I am grateful for this post and I see Alcoholics Anonymous as a large room with many doors leading to the understanding of sobriety. I read your posts; posts which come from several members who have entered thru different doors of awareness from experiences and myself coming to the same understand. For me I came to understand HOW when first my fear dissolved after asking my HP to be my HP instead of alcohol and our disease. i didn't know the acronym HOW then even though I knew the words. This like all of you was new experience the difference in HOW I live my life. My personal program up to that point would have to be abandoned for this new program I new little about and I had to use resources I hadn't not used for decades because I gave in to fear for and in my life. I was afraid to be Honest for more reasons than I could count at that time or knew exsisted. I was afraid of being Open for still the same reasons and I was afraid and ran or isolated and put my open hand up to others who cared for me and we willing to help me help myself. I was too fearful and therefore unwilling. I have no problem with HOW today to the same degree that fear is no longer a part of my life. For me Fear is the opposite of Love. Both cannot exist at the same time in the same place for me. When I love I do not fear and if I fear I cannot love. And in counsel with my HP I have been reminded that Love is HP's name and that is documented in elder writing and most of all I know it because of my sobriety today. I would not have been led to it, into it, thru it and now live with it had I not been loved by a power much greater than my fear.

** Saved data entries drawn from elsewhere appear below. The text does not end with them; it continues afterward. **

Lemma evolves_invariant st st' : evolves st st' → invariant st → invariant st'.
Proof.
  intros [h g r hn gn s (evs & Ht & c & n & u)] [ih ig ik it iu].
  split.
  - intros s0 r0 H. destruct (hn s0 r0 H) as [H'|H']; [|done].
    destruct (ih s0 r0 H'). eauto.
  - intros r0 g0 H. destruct (gn r0 g0 H) as [H'|H']; [|done]. eauto.
  - intros r0 H. destruct (s r0 H) as [H'|H']; [|done].
    destruct (ik r0 H') as [g0 Hg0]. eauto.
  - intros s0. rewrite Ht, constructions_app.
    pose proof (it s0). pose proof (n s0).
    destruct (constructions s0 evs) as [|k] eqn:E; [lia|].
    destruct (constructions_pos s0 evs) as [r0 Hr0]; [lia|].
    destruct (c s0 r0 Hr0) as [Hnone _]. rewrite (iu s0 Hnone). lia.
  - intros s0 Hnone. rewrite Ht, constructions_app.
    rewrite iu, constructions_none; [done| |].
    + intros r0 Hr0. destruct (c s0 r0 Hr0) as [_ [r' Hr']]. congruence.
    + destruct (renderSurfaceToRenderTargetHash st !! s0) as [r0|] eqn:E; [|done].
      apply h in E. congruence.
Qed.

Lemma reachable_invariant st : reachable st → invariant st.
Proof.
  induction 1 as [srcs texs rts uid|c st _ IH].
  - split; simpl; try done.
    + intros r H. inversion H.
    + intros s. unfold constructions. simpl. lia.
  - apply (evolves_invariant st); [apply call_evolves | exact IH].
Qed.

Lemma reachable_calls cs st : reachable st → reachable (calls cs st).
Proof.
  revert st. induction cs as [|c cs IH]; intros st H; simpl; [done|].
  apply IH. by constructor.
Qed.

(** ** Facts the properties share *)

(** No canvas and no [undefined] is ever a key of the surface cache. *)
Lemma unresolvable_uncached st s :
  invariant st → (∀ r, ¬ resolves s r) →
  renderSurfaceToRenderTargetHash st !! s = None.
Proof.
  intros Hinv Hs.
  destruct (renderSurfaceToRenderTargetHash st !! s) as [r|] eqn:E; [|done].
  destruct (inv_hash _ Hinv s r E) as [_ Hr]. by destruct (Hs r).
Qed.

(** Resolving a render target gives the render target itself. *)
Lemma getRenderTarget_renderTarget st r :
  invariant st →
  ∃ st1, getRenderTarget (SurfRenderTarget r) st = (Ok r, st1)
         ∧ gpuRenderTargetHash st1 = gpuRenderTargetHash st
         ∧ renderTargetStack st1 = renderTargetStack st.
Proof.
  intros Hinv.
  destruct (renderSurfaceToRenderTargetHash st !! SurfRenderTarget r) as [r0|] eqn:E.
  - destruct (inv_hash _ Hinv _ _ E) as [_ Hr]. simpl in Hr. subst r0.
    exists st. by rewrite (getRenderTarget_hit _ _ _ E).
  - rewrite (getRenderTarget_miss _ _ E). eexists. split; [reflexivity|done].
Qed.

(** [bind] returns once the surface resolves to a target that has its
    backend target. *)
Lemma bind_run s cl cc st r st1 g :
  getRenderTarget s st = (Ok r, st1) →
  gpuRenderTargetHash st1 !! r = Some g →
  ∃ st', bind s cl cc st = (Ok r, st').
Proof.
  intros H1 Hg. rewrite bind_unfold, H1.
  rewrite (getGpuRenderTarget_hit r g) by done.
  set (st2 := upd_renderTarget _ st1).
  assert (gpuRenderTargetHash st2 !! r = Some g) as Hg2 by done.
  destruct (decide _).
  - destruct (resizeGpuRenderTarget_run _ _ _ Hg2) as (st3 & -> & Hq & _).
    rewrite (getDescriptor_hit _ g) by (by rewrite (q_gpuHash _ _ Hq)). eauto.
  - rewrite (getDescriptor_hit _ g) by done. eauto.
Qed.

(** The colour attachments of a descriptor: one per colour texture, each
    with the load operation, the store operation and the clear value the
    call asks for. *)
Lemma descriptor_of_colorAttachments st r g cl cv :
  length (colorAttachments (descriptor_of st r g cl cv))
  = length (colorTextures (renderTargets st r))
  ∧ Forall (λ a, loadOp a = (if cl then LoadOp_clear else LoadOp_load)
                 ∧ storeOp a = StoreOp_store
                 ∧ clearValue a = default DEFAULT_CLEAR_COLOR cv)
      (colorAttachments (descriptor_of st r g cl cv)).
Proof.
  unfold descriptor_of. simpl. split; [apply length_imap|].
  apply Forall_forall. intros a (i & t & -> & _)%elem_of_lookup_imap.
  unfold colorAttachment. by destruct (msaaTextures _ !! i).
Qed.

(** The descriptor a [bind] that returns leaves on the backend target. *)
Lemma bind_descriptor s cl cc st r st' :
  bind s cl cc st = (Ok r, st') →
  ∃ g d,
    gpuRenderTargetHash st' !! r = Some g
    ∧ descriptor (gpuRenderTargets st' g) = Some d
    ∧ length (colorAttachments d) = length (colorTextures (renderTargets st' r))
    ∧ Forall (λ a, loadOp a = (if default true cl then LoadOp_clear else LoadOp_load)
                   ∧ storeOp a = StoreOp_store
                   ∧ clearValue a = default DEFAULT_CLEAR_COLOR cc)
        (colorAttachments d)
    ∧ ∃ evs, trace st' = evs ++ [BeginRenderPass r g;
                                 SetMultisampleCount (msaaSamples (gpuRenderTargets st' g));
                                 OnRenderTargetChange r].
Proof.
  intros (st1 & g & st2 & st3 & _ & _ & _ & Hg & _ & ->)%bind_inv.
  set (d := descriptor_of st3 r g (default true cl) cc).
  destruct (bind_end_frame r g d st3) as (Hh & _ & _ & Hr & _ & _ & _ & _ & HG).
  exists g, d. rewrite Hh, HG, Hr.
  destruct (descriptor_of_colorAttachments st3 r g (default true cl) cc) as [Hlen Hall].
  repeat (split; [done|]). by exists (trace st3).
Qed.

(** * Properties of the specification *)

(** A canvas never resolves: in every store the system can be in, [start]
    on a canvas surface throws in [initRenderTarget], at the write of
    [isRoot] to [null], and leaves the store as it found it. *)
Lemma start_canvas_throws_everywhere st c cl cc :
  reachable st → start (SurfCanvas c) cl cc st = (Throw TypeError, st).
Proof.
  intros Hinv%reachable_invariant. unfold start.
  rewrite mbind_unfold, getRenderTarget_miss; [done|].
  apply unresolvable_uncached; [done|]. intros r Hr. exact Hr.
Qed.

(** C1 (as the code has it): on a fresh system, whatever the world holds,
    [start(canvas, true, [1, 0, 0, 1])] throws a TypeError and so does
    [getRenderTarget(canvas)]; both leave the store untouched: no root
    target is resolved, nothing is cached or pushed and no pass begins. *)
Theorem start_canvas_throws srcs texs rts uid c :
  let st := GpuRenderTargetSystem_new srcs texs rts uid in
  start (SurfCanvas c) (Some true) (Some red) st = (Throw TypeError, st)
  ∧ getRenderTarget (SurfCanvas c) st = (Throw TypeError, st).
Proof.
  intros st. split.
  - apply start_canvas_throws_everywhere. constructor.
  - rewrite getRenderTarget_miss; [done|].
    apply unresolvable_uncached; [|intros r Hr; exact Hr]. apply reachable_invariant. constructor.
Qed.

(** C2: in every store the system can be in whose stack holds at least two
    targets, [pop] returns, removes the top of the stack, and rebinds the
    new top: the new top is the current target, a pass begins on it, and
    every colour attachment of its descriptor has load operation 'load'. *)
Theorem pop_rebinds_with_load st rest below top :
  reachable st →
  renderTargetStack st = rest ++ [below; top] →
  ∃ g d st',
    pop st = (Ok (), st')
    ∧ renderTargetStack st' = rest ++ [below]
    ∧ renderTarget st' = Some below
    ∧ gpuRenderTargetHash st' !! below = Some g
    ∧ descriptor (gpuRenderTargets st' g) = Some d
    ∧ length (colorAttachments d) = length (colorTextures (renderTargets st' below))
    ∧ Forall (λ a, loadOp a = LoadOp_load) (colorAttachments d)
    ∧ ∃ evs, trace st' = evs ++ [BeginRenderPass below g;
                                 SetMultisampleCount (msaaSamples (gpuRenderTargets st' g));
                                 OnRenderTargetChange below].
Proof.
  intros Hinv%reachable_invariant Hstack.
  set (st1 := upd_renderTargetStack (λ s, removelast s) st).
  assert (renderTargetStack st1 = rest ++ [below]) as Hstack1.
  { simpl. rewrite Hstack.
    change [below; top] with ([below] ++ [top]).
    by rewrite app_assoc, removelast_last. }
  assert (invariant st1) as Hinv1.
  { destruct Hinv as [ih ig ik it iu]. split; simpl; try done.
    intros r Hr%removelast_elem_of. by apply ik. }
  assert (top_surface (renderTargetStack st1) = SurfRenderTarget below) as Htop.
  { unfold top_surface. by rewrite Hstack1, last_snoc. }
  destruct (getRenderTarget_renderTarget st1 below Hinv1) as (st1' & Hget & Hgh & _).
  destruct (inv_stack _ Hinv1 below) as [g0 Hg0].
  { rewrite Hstack1. apply elem_of_app. right. left. }
  destruct (bind_run (SurfRenderTarget below) (Some false) None st1 below st1' g0)
    as [st' Hbind]; [done|by rewrite Hgh|].
  destruct (bind_descriptor _ _ _ _ _ _ Hbind) as (g & d & Hg & Hd & Hlen & Hall & Hev).
  destruct (bind_frame _ _ _ _ _ _ Hbind) as (Hs & _ & Hr & _).
  exists g, d, st'. split.
  { rewrite pop_unfold. cbv zeta. fold st1. by rewrite Htop, Hbind. }
  rewrite Hs. repeat (split; [done|]). split; [|done].
  eapply Forall_impl; [exact Hall|]. by intros a (? & _).
Qed.

(** C5: whenever [bind] returns, the descriptor it leaves on the backend
    target has one colour attachment per colour texture, each with load
    operation 'clear' when [clear] is true or omitted and 'load' when it
    is false, store operation 'store', and the supplied clear colour, or
    [0, 0, 0, 0] when none is supplied. *)
Theorem bind_pass_descriptor s cl cc st r st' :
  bind s cl cc st = (Ok r, st') →
  ∃ g d,
    gpuRenderTargetHash st' !! r = Some g
    ∧ descriptor (gpuRenderTargets st' g) = Some d
    ∧ length (colorAttachments d) = length (colorTextures (renderTargets st' r))
    ∧ Forall (λ a,
        loadOp a = match cl with
                   | Some false => LoadOp_load
                   | _ => LoadOp_clear
                   end
        ∧ storeOp a = StoreOp_store
        ∧ clearValue a = match cc with
                         | Some color => color
                         | None => DEFAULT_CLEAR_COLOR
                         end)
        (colorAttachments d).
Proof.
  intros (g & d & Hg & Hd & Hlen & Hall & _)%bind_descriptor.
  exists g, d. repeat (split; [done|]).
  eapply Forall_impl; [exact Hall|].
  intros a (Hl & Hs & Hc). by destruct cl as [[]|], cc.
Qed.

(** When [start] throws, either the surface did not resolve and the store is
    as it was, or the stack has been emptied. *)
Lemma start_throws_stack s cl cc st e st' :
  start s cl cc st = (Throw e, st') →
  getRenderTarget s st = (Throw e, st') ∨ renderTargetStack st' = [].
Proof.
  unfold start. rewrite mbind_unfold.
  destruct (getRenderTarget s st) as [[r|e0] st1] eqn:Hget; [|intros [= <- <-]; by left].
  intros H. right. munfold. simpl in H.
  match type of H with
  | context [push s ?c cc ?st3] =>
      unfold push in H; rewrite mbind_unfold in H;
      pose proof (bind_keeps_stack s c cc st3) as Hs;
      destruct (bind s c cc st3) as [[r1|e1] st4]; [done|]
  end.
  injection H as <- <-. exact Hs.
Qed.

(** C6: whatever the store was, when [start] returns the stack is exactly
    the root render target the surface resolves to; nothing of an earlier
    stack is left. *)
Theorem start_resets_stack s cl cc st st' :
  start s cl cc st = (Ok (), st') →
  ∃ r,
    renderTargetStack st' = [r]
    ∧ rootRenderTarget st' = Some r
    ∧ renderTarget st' = Some r
    ∧ getRenderTarget s st' = (Ok r, st').
Proof.
  unfold start. intros H.
  apply mbind_ok in H as (r & st1 & Hget & H).
  munfold. simpl in H.
  match type of H with
  | context [push s ?c cc ?st3] =>
      destruct (push s c cc st3) as [[r'|e] st4] eqn:Hpush; [|done]
  end.
  injection H as <-.
  unfold push in Hpush. apply mbind_ok in Hpush as (r2 & st5 & Hbind & Hpush).
  munfold. injection Hpush as <- <-.
  destruct (bind_frame _ _ _ _ _ _ Hbind) as (Hs & Hroot & Hr & Hh). simpl in *.
  assert (r2 = r) as ->.
  { apply bind_inv in Hbind as (? & ? & ? & ? & Hget2 & _).
    rewrite getRenderTarget_hit with (r := r) in Hget2; [by injection Hget2|].
    simpl. by apply getRenderTarget_ok in Hget. }
  exists r. rewrite Hs, Hroot, Hr. repeat (split; [done|]).
  by apply getRenderTarget_hit.
Qed.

Hi Zoomtop, Thanks for your response about H.O.W. I liked what you said about going back to the meeting and setting them straight on the real story...the one without the embellishments. You sound like me and every other alcoholic I've ever known. What you did was right on the mark. The way I finally stopped telling lies and partial-truths was when I made myself go back and un-tell all my past lies, one lie at a time. It was in the Steps that I learned that every wrong thing I had done could be un-done. Undoing my wrongs gave me a tiny sliver of humility and my first glimpses of the feeling of joy. Thanks again and have a great week. Blessings, Mike D.